[DATA EXCERPTS]

(** The sample deployment meets the hypothesis of the theorem above. *)
Lemma getManageableUsers_lists_users_in_scope_witness :
  (getManageableUsers (Fixture.call Sample.admin "acme" [] []) Sample.world).2 = Sample.world
  /\ (user_role Sample.admin <> "SUPER_ADMIN" -> user_role Sample.admin <> "ORG_ADMIN" ->
      statusOf (getManageableUsers (Fixture.call Sample.admin "acme" [] []) Sample.world).1
      = Some 403)
  /\ Forall (fun row =>
       exists user id,
         user ∈ documents (users Sample.world)
         /\ field "_id" user = Some id
         /\ prop "userId" (Some row) = Some (JStr id)
         /\ user !! "isActive" = Some (JBool true)
         /\ prop "permissions" (Some row)
            = Some (orJson (overrideOf Sample.world id)
                      (getDefaultPermissionsForRole (roleOf user)))
         /\ (user_role Sample.admin = "ORG_ADMIN" ->
             field "tenantId" user = req_tenantId (Fixture.call Sample.admin "acme" [] [])
             /\ (field "role" user = Some "PROJECT_MANAGER"
                 \/ field "role" user = Some "EMPLOYEE")))
       (entriesOf (getManageableUsers (Fixture.call Sample.admin "acme" [] [])
                     Sample.world).1).
Proof.
  apply (getManageableUsers_lists_users_in_scope (Fixture.call Sample.admin "acme" [] [])
           Sample.world Sample.admin).
  reflexivity.
Defined.

(** ** Audit trail *)

(** The three audit listings change nothing and return entries of the
    request's tenant only. *)
Theorem audit_listings_are_tenant_scoped (h : Handler) (req : Request) (db : Db) :
  h ∈ [getAuditLogs; getUserAuditLogs; getResourceAuditLogs] ->
  (h req db).2 = db
  /\ Forall (fun entry =>
       exists log fields,
         log ∈ auditLogs db
         /\ field "tenantId" log = req_tenantId req
         /\ entry = JObj (populate "userId" (users db) fields log))
       (entriesOf (h req db).1).
Proof.
  intros Hh. rewrite !elem_of_cons, elem_of_nil in Hh.
  destruct Hh as [->|[->|[->|[]]]]; (split; [reflexivity|]);
    [unfold getAuditLogs|unfold getUserAuditLogs|unfold getResourceAuditLogs];
    cbn [fst]; rewrite entriesOf_listing; apply Forall_forall; intros entry Hin;
    apply list_elem_of_fmap in Hin as (entry' & -> & Hin).
  - apply list_elem_of_filter in Hin as [_ Hin].
    apply list_elem_of_fmap in Hin as (log & -> & Hin).
    apply paginate_subset in Hin. rewrite newestFirst_elem in Hin.
    apply list_elem_of_filter in Hin as [Hq Hin].
    exists log, ["firstName"; "lastName"; "email"; "role"]. split; [done|]. split; [|done].
    unfold auditQuery, auditBaseQuery in Hq. rewrite !andb_true_iff in Hq.
    destruct Hq as [[[[[Hq _] _] _] _] _]. by apply bool_decide_eq_true in Hq.
  - apply list_elem_of_fmap in Hin as (log & -> & Hin).
    apply paginate_subset in Hin. rewrite newestFirst_elem in Hin.
    apply list_elem_of_filter in Hin as [Hq Hin].
    exists log, ["firstName"; "lastName"; "email"]. split; [done|]. split; [|done].
    rewrite !andb_true_iff in Hq. destruct Hq as [Hq _]. by apply bool_decide_eq_true in Hq.
  - apply list_elem_of_fmap in Hin as (log & -> & Hin).
    apply paginate_subset in Hin. rewrite newestFirst_elem in Hin.
    apply list_elem_of_filter in Hin as [Hq Hin].
    exists log, ["firstName"; "lastName"; "email"]. split; [done|]. split; [|done].
    rewrite !andb_true_iff in Hq. destruct Hq as [[Hq _] _]. by apply bool_decide_eq_true in Hq.
Qed.

(** The listing by resource is one of the three. *)
Lemma audit_listings_are_tenant_scoped_witness :
  (getResourceAuditLogs
     (Fixture.call Sample.admin "acme" [("resourceType", "PROJECT"); ("resourceId", "p-1")] [])
     Sample.world).2 = Sample.world
  /\ Forall (fun entry =>
       exists log fields,
         log ∈ auditLogs Sample.world
         /\ field "tenantId" log
            = req_tenantId
                (Fixture.call Sample.admin "acme"
                   [("resourceType", "PROJECT"); ("resourceId", "p-1")] [])
         /\ entry = JObj (populate "userId" (users Sample.world) fields log))
       (entriesOf
          (getResourceAuditLogs
             (Fixture.call Sample.admin "acme"
                [("resourceType", "PROJECT"); ("resourceId", "p-1")] [])
             Sample.world).1).
Proof.
  apply (audit_listings_are_tenant_scoped getResourceAuditLogs
           (Fixture.call Sample.admin "acme"
              [("resourceType", "PROJECT"); ("resourceId", "p-1")] [])
           Sample.world).
  listed.
Defined.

[WHAT TO WORK ON] Pull out each line of the listing that holds the string "Lemma".

[TASK RESULT]
Lemma getManageableUsers_lists_users_in_scope_witness :
Lemma audit_listings_are_tenant_scoped_witness :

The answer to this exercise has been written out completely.